Currently you are incentivized to work harder because if you do more you make more. Which seems appropriate for pathology because it is not like we are sending patients for procedures and making money off it. We don't effect the volume of care a patient gets, but if we are willing to do a bigger volume of cases (i.e. sign out 5,000 cases instead of 3,000 a year) then we get paid 5000 times x instead of 3000 times x.
If we get deincentivized to work hard and do more, then we will do what is necessary. If the regulators say, a pathologist is worth 300,000 to sign out 3000 cases a year and we salaried as such, then we will sign out 3000 cases a year and not say "oh year sure I'll do that extra 2000 for nothing". Just like DMV workers don't come in and work overtime for nothing.

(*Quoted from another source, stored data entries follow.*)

(** Two cells share a row, a column or a box. *)
Definition peer (r c i j : nat) : Prop :=
  i = r ∨ j = c ∨ (i / 3 = r / 3 ∧ j / 3 = c / 3).

#[global] Instance peer_dec r c i j : Decision (peer r c i j).
Proof. unfold peer. apply _. Defined.

Lemma in_box_div r c i j : in_box r c i j ↔ i / 3 = r / 3 ∧ j / 3 = c / 3.
Proof.
  unfold in_box.
  pose proof (Nat.div_mod_eq i 3). pose proof (Nat.div_mod_eq j 3).
  pose proof (Nat.mod_upper_bound i 3). pose proof (Nat.mod_upper_bound j 3).
  lia.
Qed.

Lemma peer_sym r c i j : peer r c i j → peer i j r c.
Proof. unfold peer. intros [->|[->|[-> ->]]]; auto. Qed.

Lemma is_valid_true_iff b r c d :
  r < 9 → c < 9 →
  is_valid b r c d = true ↔ ∀ i j, i < 9 → j < 9 → peer r c i j → cell b i j ≠ d.
Proof.
  intros Hr Hc. rewrite <-not_false_iff_true, is_valid_false_iff. split.
  - intros Hn i j Hi Hj [->|[->|Hb%in_box_div]] E; apply Hn; eauto 10.
  - intros H [(j & Hj & E)|[(i & Hi & E)|(i & j & Hb & E)]].
    + apply (H r j); unfold peer; auto.
    + apply (H i c); unfold peer; auto.
    + pose proof Hb as Hb'. apply in_box_div in Hb.
      destruct Hb' as [Hi Hj].
      pose proof (Nat.div_mod_eq r 3). pose proof (Nat.div_mod_eq c 3).
      pose proof (Nat.mod_upper_bound r 3). pose proof (Nat.mod_upper_bound c 3).
      apply (H i j); unfold peer; auto; lia.
Qed.

(** * [update_possibilities] cell by cell *)

Section alter_loops.
Context {A : Type} (f : A → A).
Implicit Types (m : list (list A)).

Lemma wf_foldl_alter2 {B} (g : B → nat * nat) m (l : list B) :
  wf m → wf (foldl (λ m x, alter2 f m (g x).1 (g x).2) m l).
Proof.
  revert m. induction l as [|x l IH]; intros m Hwf; simpl; [done|].
  apply IH. by apply wf_alter2.
Qed.

Lemma lookup2_foldl_row m r a n i j :
  lookup2 (foldl (λ m j, alter2 f m r j) m (seq a n)) i j =
    if decide (i = r ∧ a ≤ j < a + n) then f <$> lookup2 m i j
    else lookup2 m i j.
Proof.
  revert m a. induction n as [|n IH]; intros m a; simpl.
  - rewrite decide_False by lia. done.
  - rewrite IH, lookup2_alter2.
    repeat case_decide; try done; try lia; destruct_and?; subst; lia.
Qed.

Lemma lookup2_foldl_col m c a n i j :
  lookup2 (foldl (λ m i, alter2 f m i c) m (seq a n)) i j =
    if decide (j = c ∧ a ≤ i < a + n) then f <$> lookup2 m i j
    else lookup2 m i j.
Proof.
  revert m a. induction n as [|n IH]; intros m a; simpl.
  - rewrite decide_False by lia. done.
  - rewrite IH, lookup2_alter2.
    repeat case_decide; try done; try lia; destruct_and?; subst; lia.
Qed.

Lemma lookup2_foldl_box m a n b k i j :
  lookup2 (foldl (λ m i, foldl (λ m j, alter2 f m i j) m (seq b k)) m (seq a n))
    i j =
    if decide (a ≤ i < a + n ∧ b ≤ j < b + k) then f <$> lookup2 m i j
    else lookup2 m i j.
Proof.
  revert m a. induction n as [|n IH]; intros m a; simpl.
  - rewrite decide_False by lia. done.
  - rewrite IH, lookup2_foldl_row.
    repeat case_decide; try done; try lia; destruct_and?; subst; lia.
Qed.

Lemma wf_foldl_row m r l : wf m → wf (foldl (λ m j, alter2 f m r j) m l).
Proof. apply (wf_foldl_alter2 (λ j, (r, j))). Qed.

Lemma wf_foldl_col m c l : wf m → wf (foldl (λ m i, alter2 f m i c) m l).
Proof. apply (wf_foldl_alter2 (λ i, (i, c))). Qed.

Lemma wf_foldl_box m l k :
  wf m → wf (foldl (λ m i, foldl (λ m j, alter2 f m i j) m k) m l).
Proof.
  revert m. induction l as [|x l IH]; intros m Hwf; simpl; [done|].
  apply IH. by apply wf_foldl_row.
Qed.
End alter_loops.

Lemma wf_update_possibilities p r c d : wf p → wf (update_possibilities p r c d).
Proof.
  intros Hwf. unfold update_possibilities.
  apply wf_alter2, wf_foldl_box, wf_foldl_col, wf_foldl_row, Hwf.
Qed.

Lemma box_origin_bound r : r < 9 → 3 * (r / 3) + 3 ≤ 9.
Proof.
  intros Hr. pose proof (Nat.div_mod_eq r 3).
  pose proof (Nat.mod_upper_bound r 3). lia.
Qed.

Lemma lookup2_update_possibilities p r c d i j :
  lookup2 (update_possibilities p r c d) i j =
    if decide (i = r ∧ j = c) then (λ _, ∅) <$> lookup2 p i j
    else if decide ((i = r ∧ j < 9) ∨ (j = c ∧ i < 9) ∨ in_box r c i j)
    then (λ s, s ∖ {[d]}) <$> lookup2 p i j
    else lookup2 p i j.
Proof.
  unfold update_possibilities, in_box.
  rewrite lookup2_alter2, lookup2_foldl_box, lookup2_foldl_col,
    lookup2_foldl_row.
  destruct (lookup2 p i j) as [s|]; simpl; [|by repeat case_decide].
  repeat case_decide; simpl; try done; try (exfalso; lia);
    try (f_equal; set_solver).
  all: exfalso; intuition lia.
Qed.

Lemma pset_update_possibilities p r c d i j :
  wf p → r < 9 → c < 9 → i < 9 → j < 9 →
  pset (update_possibilities p r c d) i j =
    if decide (i = r ∧ j = c) then ∅
    else if decide (peer r c i j) then pset p i j ∖ {[d]}
    else pset p i j.
Proof.
  intros Hwf Hr Hc Hi Hj. unfold pset.
  rewrite lookup2_update_possibilities.
  destruct (wf_lookup2 p i j Hwf Hi Hj) as [s ->]. simpl.
  case_decide; [done|].
  destruct (decide (_ ∨ _ ∨ in_box r c i j)) as [H2|H2];
    destruct (decide (peer r c i j)) as [H3|H3]; try done; exfalso.
  - apply H3. unfold peer.
    destruct H2 as [[-> _]|[[-> _]|Hb%in_box_div]]; auto.
  - apply H2. destruct H3 as [->|[->|Hb%in_box_div]]; auto.
Qed.

(** * The propagation loop as a sequence of placements *)

(** One placement of the propagation loop: an empty cell of the board
    receives one of the digits of its possibility set. *)
Definition gstep (s s' : gstate) : Prop :=
  ∃ i j num, i < 9 ∧ j < 9 ∧ cell (g_board s) i j = 0%Z ∧
    num ∈ pset (g_poss s) i j ∧ s' = place s i j num.

Lemma rtc_foldl {S B} (R : relation S) (f : S → B → S) (l : list B) s :
  (∀ s x, x ∈ l → rtc R s (f s x)) → rtc R s (foldl f s l).
Proof.
  revert s. induction l as [|x l IH]; intros s H; simpl; [done|].
  etrans; [apply H; left|]. apply IH. intros s' y Hy. apply H. by right.
Qed.

Lemma next_iter_elem (X : gset Z) : size X = 1 → next_iter X ∈ X.
Proof.
  unfold next_iter, size, set_size. simpl. intros Hlen.
  destruct (elements X) as [|x [|y l]] eqn:E; simplify_eq/=.
  apply elem_of_elements. rewrite E. left.
Qed.

Lemma candidate_true s num i j :
  candidate s num i j = true ↔
    cell (g_board s) i j = 0%Z ∧ num ∈ pset (g_poss s) i j.
Proof.
  unfold candidate. rewrite andb_true_iff, Z.eqb_eq, bool_decide_eq_true. done.
Qed.

Lemma naked_singles_steps s : rtc gstep s (naked_singles s).
Proof.
  unfold naked_singles. apply rtc_foldl. intros s1 i Hi%elem_of_seq.
  apply rtc_foldl. intros s2 j Hj%elem_of_seq.
  destruct (_ && _) eqn:E; [|done].
  apply andb_true_iff in E as [E1%Z.eqb_eq E2%Nat.eqb_eq].
  apply rtc_once. exists i, j, (next_iter (pset (g_poss s2) i j)).
  repeat split; try lia; try done. by apply next_iter_elem.
Qed.

Lemma hidden_rows_steps s : rtc gstep s (hidden_rows s).
Proof.
  unfold hidden_rows. apply rtc_foldl. intros s1 i Hi%elem_of_seq.
  apply rtc_foldl. intros s2 num _. cbv beta zeta.
  destruct (filter _ _) as [|j [|??]] eqn:E; try done.
  assert (j ∈ filter (λ j, candidate s2 num i j = true) (seq 0 9)) as Hin.
  { rewrite E. left. }
  apply list_elem_of_filter in Hin as [[Hc Hp]%candidate_true Hj%elem_of_seq].
  apply rtc_once. exists i, j, num. repeat split; try lia; done.
Qed.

If pathologists are deincentivized to work hard, then there could be a shortage.
ummm....well who is going to pay that? What you are suggesting isn't abandoning the current reimbursement system but rather just massively increasing it and converting pathologists to salaried positions. The employers for these salaried positions are going to pay a salary that is related to what the pathologist is bringing in, and the only way an employer could pay a salaried pathologist that sort of money is if the reimbursement for specimens went up dramatically.
You could easily apply the same logic to any field.....I'd like for someone to pay me 275k a year to see 10 med mgt patients a day. Maybe they should change the reimbursement in my field to allow that to happen.
One scenario where our leadership in pathology could be correct about a shortage of pathologists is if we abandon the current reimbursement system.
Currently you are incentivized to work harder because if you do more you make more. Which seems appropriate for pathology because it is not like we are sending patients for procedures and making money off it. We don't effect the volume of care a patient gets, but if we are willing to do a bigger volume of cases (i.e. sign out 5,000 cases instead of 3,000 a year) then we get paid 5000 times x instead of 3000 times x.
If we get deincentivized to work hard and do more, then we will do what is necessary. If the regulators say, a pathologist is worth 300,000 to sign out 3000 cases a year and we salaried as such, then we will sign out 3000 cases a year and not say "oh year sure I'll do that extra 2000 for nothing". Just like DMV workers don't come in and work overtime for nothing.
If pathologists are deincentivized to work hard, then there could be a shortage.
It's really not that bizarre. Instead of being paid on a volume metric you could be paid on a quality metric. Then your 15 minute med checks might be expanded to include some therapy and social work type stuff and collaboration with families and support systems - that may lead to better outcomes.
I thought the ACA was gonna change reimbursement from rewarding Quantity to Quality.
http://www.kaiserhealthnews.org/Stories/2012/April/15/medicare-doctor-pay.aspx
.... change reimbursement from rewarding Quantity to Quality.
This seems like it might reduce ancillary testing to save costs - and put an end to that 12 separate container business going on in urology, but I don't see how surgical pathology can be held to a quality standard. Maybe it would relate to writing better reports and providing more specific guidance to clinicians? Accurate diagnosis is already assumed, so I'm not sure what else can be done...
Clinical pathology seems better from a quality perspective. Clinical pathologists can simply refuse tests that aren't necessary, or perhaps implement informatics and reflex testing and things like that to improve care.